Staci Manges of Snake Spring Valley Church of the Brethren introduced the Fellowship Meal. She reminded worshipers that the purpose of food is both to nurture and nourish. The early Christians "shared more than just food. They shared all things in common." The Fellowship Meal, she said, is not just a reenactment of the past, but points towards the table of the Lamb as it will be experienced in heaven, its "perfect fulfillment. Even strangers will be welcome at that great banquet."

Jerome Bollman, from the Cherry Lane congregation, closed the service by speaking about the bread and cup. "It is the high point," he said, pointing to "the sacrifice that atoned for our sins. Brethren believe that Christ is present in the church body. The bread and cup as practiced in the Church of the Brethren is not a sacrament, but an ordinance or commandment," and points to the fact that "God is with us in all of life."

Bollman chronicled one of the great changes in the way communion is practiced among the Brethren, the 1910 decision that allowed women to break bread among themselves as did the men, without a church elder to break the bread for them. This break through was the result of a nearly half-century struggle by Julia Gilbert. He also spoke about the shift in the 19th century from wine to grape juice.

The three-part Love Feast, which included footwashing, the Fellowship Meal, along with the bread and cup, was organized by Eleanor Fix, pastor of Cherry Lane Church of the Brethren; Marilyn Lerch, pastor of Bedford Church of the Brethren; Janet Sell, pastor of Snake Spring Valley Church of the Brethren; and Beverly Swindell, assistant pastor of Everett Church of the Brethren.

The Fellowship Meal consisted of beef and broth poured over bread in special 300th Anniversary mugs, which were kept by worshipers.

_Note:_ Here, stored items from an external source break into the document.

Lemma steady_syncWebhooks kueue ann :
  let m := syncWebhooks kueue owner ann in steady (webhookKeys cfg) (same eq) m m.
Proof using Hcl Htyped.
  intros m. subst m. unfold syncWebhooks, webhookKeys.
  refine (steady_bind _ _ _ _ on_object _ _ _ _ _ (steady_manageMutatingWebhook kueue) _).
  intros [w b] [w2 b2] He. change (w = w2) in He. subst w2. steady_skip; [apply steady_annotateHash|].
  refine (steady_bind _ _ _ _ on_object _ _ _ _ _ (steady_manageValidatingWebhook kueue) _).
  intros [v c] [v2 c2] He. change (v = v2) in He. subst v2. steady_skip; [apply steady_annotateHash|].
  apply steady_syncService.
Qed.

Lemma steady_syncServiceMonitor kueue ann :
  let m := syncServiceMonitor kueue ann in steady [] (same eq) m m.
Proof.
  intros m. subst m. unfold syncServiceMonitor. steady_get.
  destruct (serviceMonitorSupport cfg); [|by apply steady_ret].
  steady_skip; [apply steady_manageServiceMonitor|]. case_match. apply steady_annotateHash.
Qed.

Lemma steady_syncDeployment kueue kueue2 dep dep2 ann :
  same_intent kueue kueue2 →
  steady (deploymentKeys cfg) (λ _ _, True)
    (syncDeployment kueue owner dep ann) (syncDeployment kueue2 owner dep2 ann).
Proof using Hcl Htyped.
  intros Hk. unfold syncDeployment.
  refine (steady_first _ _ _ on_deployment _ _ _ _ _ (steady_manageDeployment _ _ _ Hk) _).
  intros [[d b] k] [[d2 b2] k2] _. apply steady_updateKueueStatus.
Qed.

(** Only the deployment's block sees the status. *)
Lemma same_intent_blocks kueue kueue2 tls ann :
  same_intent kueue kueue2 →
  syncConfigMap kueue2 tls ann = syncConfigMap kueue tls ann ∧
  syncWebhooks kueue2 owner ann = syncWebhooks kueue owner ann ∧
  syncServiceMonitor kueue2 ann = syncServiceMonitor kueue ann.
Proof.
  intros (Hs & Hn & Hu).
  unfold syncConfigMap, manageConfigMap, syncWebhooks, manageMutatingWebhook, manageValidatingWebhook,
    syncServiceMonitor, manageServiceMonitor, desiredServiceMonitor. by rewrite Hs, Hn, Hu.
Qed.

Lemma steady_syncOperand kueue kueue2 tls dep dep2 ann :
  same_intent kueue kueue2 →
  steady (operandKeys cfg) (λ _ _, True)
    (syncOperand kueue tls owner dep ann) (syncOperand kueue2 tls owner dep2 ann).
Proof using Hcl Htyped.
  intros Hk. unfold syncOperand, operandKeys. rewrite (proj1 (same_intent_blocks _ _ tls ann Hk)).
  steady_next; [apply steady_syncConfigMap|]. steady_next; [apply steady_syncNamespaced|].
  steady_next; [apply steady_syncClusterWide|].
  match goal with |- steady _ _ (syncWebhooks _ _ ?ann' ≫= _) _ =>
    rewrite (proj1 (proj2 (same_intent_blocks _ _ tls ann' Hk))) end.
  steady_next; [apply steady_syncWebhooks|].
  match goal with |- steady _ _ (syncServiceMonitor _ ?ann' ≫= _) _ =>
    rewrite (proj2 (proj2 (same_intent_blocks _ _ tls ann' Hk))) end.
  steady_skip; [apply steady_syncServiceMonitor|]. by apply steady_syncDeployment.
Qed.
End methods.

(** ** The operand *)

(** Installing the operand in a settled cluster again writes nothing the resource cache
    covers. Once the operand was installed in a cluster that answers every
    write with the object it already stores (from any cache, and also when
    the installation ended with an error), installing it again for the same
    specification only reads, records events and reports the status: every
    object the cache covers is found in the cache and not applied, although
    the status of the Kueue resource, the dependencies and the answers to the
    status reports may differ. Nothing is created or deleted, and the
    receiver does not change. The API services, the ServiceMonitor and the
    objects built in Go are applied every time; the flow schema is compared
    with the stored one instead. *)
Theorem syncOperand_steady `{Env} (cl : cluster) kueue kueue2 tls owner dep dep2 ann (s s1 : TCR) tr r tr2 o2 :
  well_stored cl → manifests_typed → NoDup (operandKeys s) → same_intent kueue kueue2 →
  runs (syncOperand kueue tls owner dep ann s) tr (Some (s1, r)) → answered cl tr → (∀ p, r ≠ Panic p) →
  runs (syncOperand kueue2 tls owner dep2 ann s1) tr2 o2 → answered cl tr2 →
  Forall (quiet cl ∘ ev_call) tr2 ∧ ∀ s2 r2, o2 = Some (s2, r2) → s2 = s1.
Proof.
  intros Hcl Hty Hnd Hk Hr Ha Hp Hr2 Ha2.
  replace s with (tcr_set_resourceCache (resourceCache s) s) in Hr by by destruct s.
  destruct (steady_syncOperand cl s Hcl Hty owner kueue kueue2 tls dep dep2 ann Hk Hnd _ _ _ _ Hr Ha Hp)
    as (c' & -> & _ & Hq).
  destruct (awp_runs _ _ _ _ _ _ Hr2 Ha2 (Hq c' (λ _ _, eq_refl))) as [Hquiet Ho].
  split; [done|]. intros s2 r2 ->. by destruct (Ho _ eq_refl).
Qed.

(** ** Concrete instances *)

#[local] Existing Instance example_env.

Definition stored (k : kind) (ns n : string) : obj k :=
  example_obj k "Kind" (meta_set_ResourceVersion "7" (meta_named (if cluster_scoped k then "" else ns) n)).
Definition example_settled : cluster := {|
  cl_objects k ns n := Some (stored k ns n);
  cl_resources _ := inr [];
  cl_monitor j := inr (j, false) |}.

(** It reports every apply as a change. *)
Definition settled_server : handler unit := λ _ c,
  match c as c return option (resp c * unit) with
  | CLister k ns n => Some (inr (stored k ns n), tt)
  | CGet k ns n => Some (inr (stored k ns n), tt)
  | CCreate k o => Some (inr (stored k (ko_Namespace o) (ko_Name o)), tt)
  | CUpdate k o => Some (inr (stored k (ko_Namespace o) (ko_Name o)), tt)
  | CApply k o _ => Some (inr (stored k (ko_Namespace o) (ko_Name o), true), tt)
  | CApplyImproved k o cache =>
      let e := stored k (ko_Namespace o) (ko_Name o) in
      Some ((inr (e, true), if SafeToSkipApply o e cache then cache
                            else UpdateCachedResourceMetadata o e cache), tt)
  | CServerResourcesForGroupVersion _ => Some (inr [], tt)
  | CApplyServiceMonitor j => Some (inr (j, false), tt)
  | CEvent _ _ _ => Some (tt, tt)
  | CCacheStoreKueue _ => Some (tt, tt)
  | CNow => Some (0%Z, tt)
  | CKueueApplyStatus _ _ _ => Some (None, tt)
  | _ => None
  end.

Lemma example_settled_well_stored : well_stored example_settled.
Proof.
  split; intros k ns n e [= <-]; [done| |done]. intros Hk. unfold stored, ko_Namespace. cbn. by rewrite Hk.
Qed.

Lemma settled_server_answers w c r w' : settled_server w c = Some (r, w') → answers example_settled c r.
Proof.
  intros Ha.
  assert (∀ k (o : obj k), object_of example_settled o = Some (stored k (ko_Namespace o) (ko_Name o))) as Hof.
  { intros k o'. unfold object_of, example_settled, stored. cbn. by destruct (cluster_scoped k). }
  destruct c; injection Ha as <- <- || discriminate Ha; cbn [answers]; try done;
    (eexists; split; [apply Hof|done]) || (do 2 eexists; split; [apply Hof|done]).
Qed.
Lemma settled_server_answered {A} (p : prog A) tr o :
  run settled_server p tt = (tr, o, tt) → answered example_settled tr.
Proof.
  intros Hr. eapply Forall_impl; [exact (run_answers _ _ _ _ _ _ Hr)|].
  intros [c r] (w1 & w2 & Ha). by eapply settled_server_answers.
Qed.

Definition example_steady (s : TCR) : prog (TCR * res unit) :=
  syncOperand (example_kueue []) None example_owner None ∅ s.

(** The first run applies; the second leaves out what the cache covers. *)
Example example_steady_runs :
  let '(tr, o, _) := run settled_server (example_steady example_tcr) tt in
  match o with
  | Some (s1, r) =>
      let '(tr2, o2, _) := run settled_server (example_steady s1) tt in
      (r, snd <$> o2, length tr, length tr2)
  | None => (Panic "", None, 0, 0)
  end = (Ok tt, Some (Ok tt), 59, 37).
Proof. vm_compute. reflexivity. Qed.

The Barn at Friendship Village was made available to the Area 3 churches by Ken and Darla Rhodes. Leah Pepple led the singing, which was a cappella after the manner of the Old Brethren. Women and men sat at different sides of the aisle. A pounding rain only seemed to enhance the service.

--Frank Ramirez is pastor of Everett (Pa.) Church of the Brethren. This article was originally written as a press release for local media in the Everett area.